The term Indian should be used only when referring to a First Nations person with status under Indian Law, and only within a legal context. Some First Nations people in Canada also refer to themselves as “Indians”, and federal legislation is still called the Indian Act. The term Aboriginal was introduced into the Canadian Constitution of 1982 by its federal government as a “general” term to include First Nations, Inuit and mixed race people. The three groups of indigenous peoples in Canada under the Canadian Constitutional Act of 1982 are the Indians, the Mestizos and the Inuit.
This term began to be widely used during the 1970s, when Aboriginal groups organized transnationally and pressed for a greater presence at the United Nations (UN). The term indigenous was chosen by indigenous leaders in the 1970s to identify and unite diverse communities and represent them in global political scenarios. Today, there are about 630 different First Nations communities in Canada, approximately half of which are in British Columbia and Ontario. It's a common misconception that people from Canada's First Nations don't pay federal or provincial taxes.

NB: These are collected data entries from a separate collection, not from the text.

Lemma wp_get_valid_input {A : Type} B (type_func : string -> option A)
    (Q : outcome A -> session -> Prop) s :
  (forall s', same_store (controller s) (controller s') ->
              Q (Fails EOFError) s') ->
  (forall a s', same_store (controller s) (controller s') ->
                Q (Returns a) s') ->
  wp (CLI.get_valid_input B type_func) Q s.
Proof.
  intros H1 H2. unfold wp, CLI.get_valid_input.
  destruct (get_valid_input_loop_store B type_func "Invalid input"
              (keyboard s) (controller s)) as [Hs [E|[a E]]];
    rewrite E; auto.
Qed.

Lemma create_member_duplicate now io m_id name age gender phone weight height
    tier w :
  contains (VStr m_id) (members w) = true ->
  GymController.create_member now io m_id name age gender phone weight height
    tier w
  = (Raise (DuplicateIdError ("ID " ++ m_id ++ " already in use.")), w).
Proof.
  intros Hc. unfold GymController.create_member, mbind, gets.
  rewrite Hc. reflexivity.
Qed.

Lemma create_member_overflow now io m_id name age gender phone weight height
    tier w :
  contains (VStr m_id) (members w) = false ->
  square_overflows height = true ->
  GymController.create_member now io m_id name age gender phone weight height
    tier w
  = (Raise OverflowError, w).
Proof.
  intros Hc Ho. unfold GymController.create_member, mbind, gets.
  rewrite Hc. unfold lift. rewrite init_new_member, Ho. reflexivity.
Qed.

Lemma create_member_fresh now io m_id name age gender phone weight height
    tier w :
  contains (VStr m_id) (members w) = false ->
  square_overflows height = false ->
  GymController.create_member now io m_id name age gender phone weight height
    tier w
  = (Ok tt,
     mutated io
       (members w
        ++ [(VStr m_id,
             new_member now m_id name age gender phone weight height tier)])
       w).
Proof.
  intros Hc Ho. unfold GymController.create_member, mbind, gets.
  rewrite Hc. unfold lift. rewrite init_new_member, Ho.
  cbn [GymController.store hashable]. unfold modify.
  rewrite save_data_returns. unfold mutated.
  rewrite setitem_absent by (apply contains_false_lookup; exact Hc).
  reflexivity.
Qed.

It depends on which First Nation the student belongs to and whether the First Nation has funding for the student. As mentioned above, we use the term “indigenous peoples” to indicate the uniqueness and diversity of the diverse First Nations, Inuit and mixed race peoples living in Canada, with their different histories, traditions, values, worldviews, beliefs and aspirations. In Canada, the accepted term for people who are indigenous and who do not identify themselves as Inuit or mixed race is First Nations. The numbers vary widely by province, and Quebec has the highest proportion of First Nations people living on reservations, with nearly three-quarters of them.
While “First Nations” refers to the ethnicity of First Nations peoples, the singular “First Nation” can refer to a band, a community based on a reservation, or a larger tribal group and the status of the Indians who live there. A common misconception is that indigenous peoples are all the same in Canada, but there is a clear diversity among indigenous peoples.